1867~1924年 完全なる自動織機の発明・完成

豊田佐吉翁は、1867年(慶応3年)、現在の静岡県湖西市に生まれた。幼少時代から優れた資質を持ち、13歳を過ぎた頃より新聞・雑誌を読みふけり、国家や社会、人生などについて深く考えこみ、何か成しうる国家的事業は無いかと考慮を重ねる毎日だった。1885年(明治18年)、18歳の時に専売特許条例が公布され、一生を通じて発明事業に没頭することに決め、それ以来、発明を志した。そうして、最初に原動力を案出しようと永久・無限動力の発明にとりかかった。しかし、なるべく早く、国・社会のためになるものを、との思いから、当時政府の主導で機械化され大規模に行われ始めた糸紡ぎ以上に、作業負荷の高い織布こそ機械化して、大仕掛にする必要があるとの考えのもと、動力機械の発明・研究に専念した。
ただし、当時の織布業の経営実態などを考慮して、まず簡単で身近な手織機から着手し、苦労の末に1890年「豊田式木製人力織機」を発明し完成させ、初めて特許を取得した。

豊田式木鉄混製動力織機

豊田式木鉄混製動力織機

しかし、人力織機では能率に限界があることから、再び当初から目指した動力織機の研究に着手し、1896年、遂に日本で最初の動力織機である「豊田式木鉄混製動力織機」の発明・完成に成功した。この発明により佐吉翁の工場には、時の総理大臣をはじめ、政府高官ほか名士多数が訪れて惜しみない賛辞が送られた。なかでも大隈重信伯からは、「発明という仕事は、外国人と知能の戦争をすることである、負けをとらないようにしっかりやってくれ」と激励があり、さらに、従業員に金一封が授与されたという。

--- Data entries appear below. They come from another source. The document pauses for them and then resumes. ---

(* ===== verification/Certs.v ===== *)
(** * Certs: the pinned root certificates

    src/internal/certs.h: the trust anchors of the RIM and the device
    certificate chains, as PEM text. *)

From S2P Require Import Prelude.

Definition RIM_ROOT_CERT : string :=
"-----BEGIN CERTIFICATE-----
MIICKTCCAbCgAwIBAgIQRdrjoA5QN73fh1N17LXicDAKBggqhkjOPQQDAzBFMQsw
CQYDVQQGEwJVUzEPMA0GA1UECgwGTlZJRElBMSUwIwYDVQQDDBxOVklESUEgQ29S
SU0gc2lnbmluZyBSb290IENBMCAXDTIzMDMxNjE1MzczNFoYDzIwNTMwMzA4MTUz
NzM0WjBFMQswCQYDVQQGEwJVUzEPMA0GA1UECgwGTlZJRElBMSUwIwYDVQQDDBxO
VklESUEgQ29SSU0gc2lnbmluZyBSb290IENBMHYwEAYHKoZIzj0CAQYFK4EEACID
YgAEuECyi9vNM+Iw2lfUzyBldHAwaC1HF7TCgp12QcEyUTm3Tagxwr48d55+K2VI
lWYIDk7NlAIQdcV/Ff7euGLI+Qauj93HsSI4WX298PpW54RTgz9tC+Q684caR/BX
WEeZo2MwYTAdBgNVHQ4EFgQUpaXrOPK4ZDAk08DBskn594zeZjAwHwYDVR0jBBgw
FoAUpaXrOPK4ZDAk08DBskn594zeZjAwDwYDVR0TAQH/BAUwAwEB/zAOBgNVHQ8B
Af8EBAMCAQYwCgYIKoZIzj0EAwMDZwAwZAIwHGDyscDP6ihHqRvZlI3eqZ4YkvjE
1duaN84tAHRVgxVMvNrp5Tnom3idHYGW/dskAjATvjIx6VzHm/4e2GiZAyZEIUBD
OKPzp5ei/A0iUZpdvngenDwV8Qa/wGdiTmJ7Bp4=
-----END CERTIFICATE-----".

Definition DEVICE_ROOT_CERT : string :=
"-----BEGIN CERTIFICATE-----
MIICCzCCAZCgAwIBAgIQLTZwscoQBBHB/sDoKgZbVDAKBggqhkjOPQQDAzA1MSIw
IAYDVQQDDBlOVklESUEgRGV2aWNlIElkZW50aXR5IENBMQ8wDQYDVQQKDAZOVklE
SUEwIBcNMjExMTA1MDAwMDAwWhgPOTk5OTEyMzEyMzU5NTlaMDUxIjAgBgNVBAMM
GU5WSURJQSBEZXZpY2UgSWRlbnRpdHkgQ0ExDzANBgNVBAoMBk5WSURJQTB2MBAG
ByqGSM49AgEGBSuBBAAiA2IABA5MFKM7+KViZljbQSlgfky/RRnEQScW9NDZF8SX
gAW96r6u/Ve8ZggtcYpPi2BS4VFu6KfEIrhN6FcHG7WP05W+oM+hxj7nyA1r1jkB
2Ry70YfThX3Ba1zOryOP+MJ9vaNjMGEwDwYDVR0TAQH/BAUwAwEB/zAOBgNVHQ8B
Af8EBAMCAQYwHQYDVR0OBBYEFFeF/4PyY8xlfWi3Olv0jUrL+0lfMB8GA1UdIwQY
MBaAFFeF/4PyY8xlfWi3Olv0jUrL+0lfMAoGCCqGSM49BAMDA2kAMGYCMQCPeFM3
TASsKQVaT+8S0sO9u97PVGCpE9d/I42IT7k3UUOLSR/qvJynVOD1vQKVXf0CMQC+
EY55WYoDBvs2wPAH1Gw4LbcwUN8QCff8bFmV4ZxjCRr4WXTLFHBKjbfneGSBWwA=
-----END CERTIFICATE-----".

こうして32歳の佐吉翁は日本一の織機の発明者として全国に謳われるようになる。この高い生産能力をもつ動力織機は、瞬く間に広く普及し、時流に先んじた発明・完成で、日清戦争で疲弊した国家財政の建て直しという、国策の遂行に大きく貢献した。1899年12月には、三井物産より要請があって、織機の製造販売に関する契約が結ばれ、合名会社井桁商会が設立された。佐吉翁の発明・研究はさらに着々と進み、1901年10月には経糸(たていと)送出装置の特許を出願する。この送出装置は現在も使用されている装置の原型をなすもので、画期的な発明であった。その他にも織機の自動化に向けた重要発明に成功し、試験研究と創造を重ねていった。
そうして佐吉翁は「発明の足場」として、1911年(明治44年)に豊田自働織布工場(後の豊田自動織機製作所の栄生工場で、現在は産業技術記念館)を設立し、研究および発明、創造を重ねた。発明上の信念とする「創造的なものは、完全なる営業的試験を行うにあらざれば、発明の真価を世に問うべからず」に基づいて、紡織一貫の大規模で長期の営業的試験、研究を操り返した。そのうえ更に、より完全なる試験を行うため、新たに愛知県刈谷町に営業的試験工場を設立した。

無停止杼換式豊田自動織機(G型)

無停止杼換式豊田自動織機(G型)

そして1924年11月、佐吉翁は遂に、世界最初で最高性能の完全なる「無停止杼換式(ひがえしき)豊田自動織機(G型)」を誕生させた。このG型自動織機は、高速運転中に少しもスピードを落とすことなく、円滑に杼(ひ)を交換して緯糸(よこいと)を補給する完全なる自動織機であった。この自働織機は、従来の織機の15~20倍以上という画期的な生産性と合わせて、織物品質も大幅に向上させた。
このG型自動織機の発明・完成は、国際労働会議の決議による工場法の改正、「女子・年少者の深夜業の禁止」と世界的な不況克服の産業・経営合理化対策など、時流に先んじたものであった。国家の危機を救って、産業革命にも等しい発明を遂げさせ、広く各国の繊維産業の発展に大きく貢献し、発明を目指した佐吉翁の思想は見事に実現された。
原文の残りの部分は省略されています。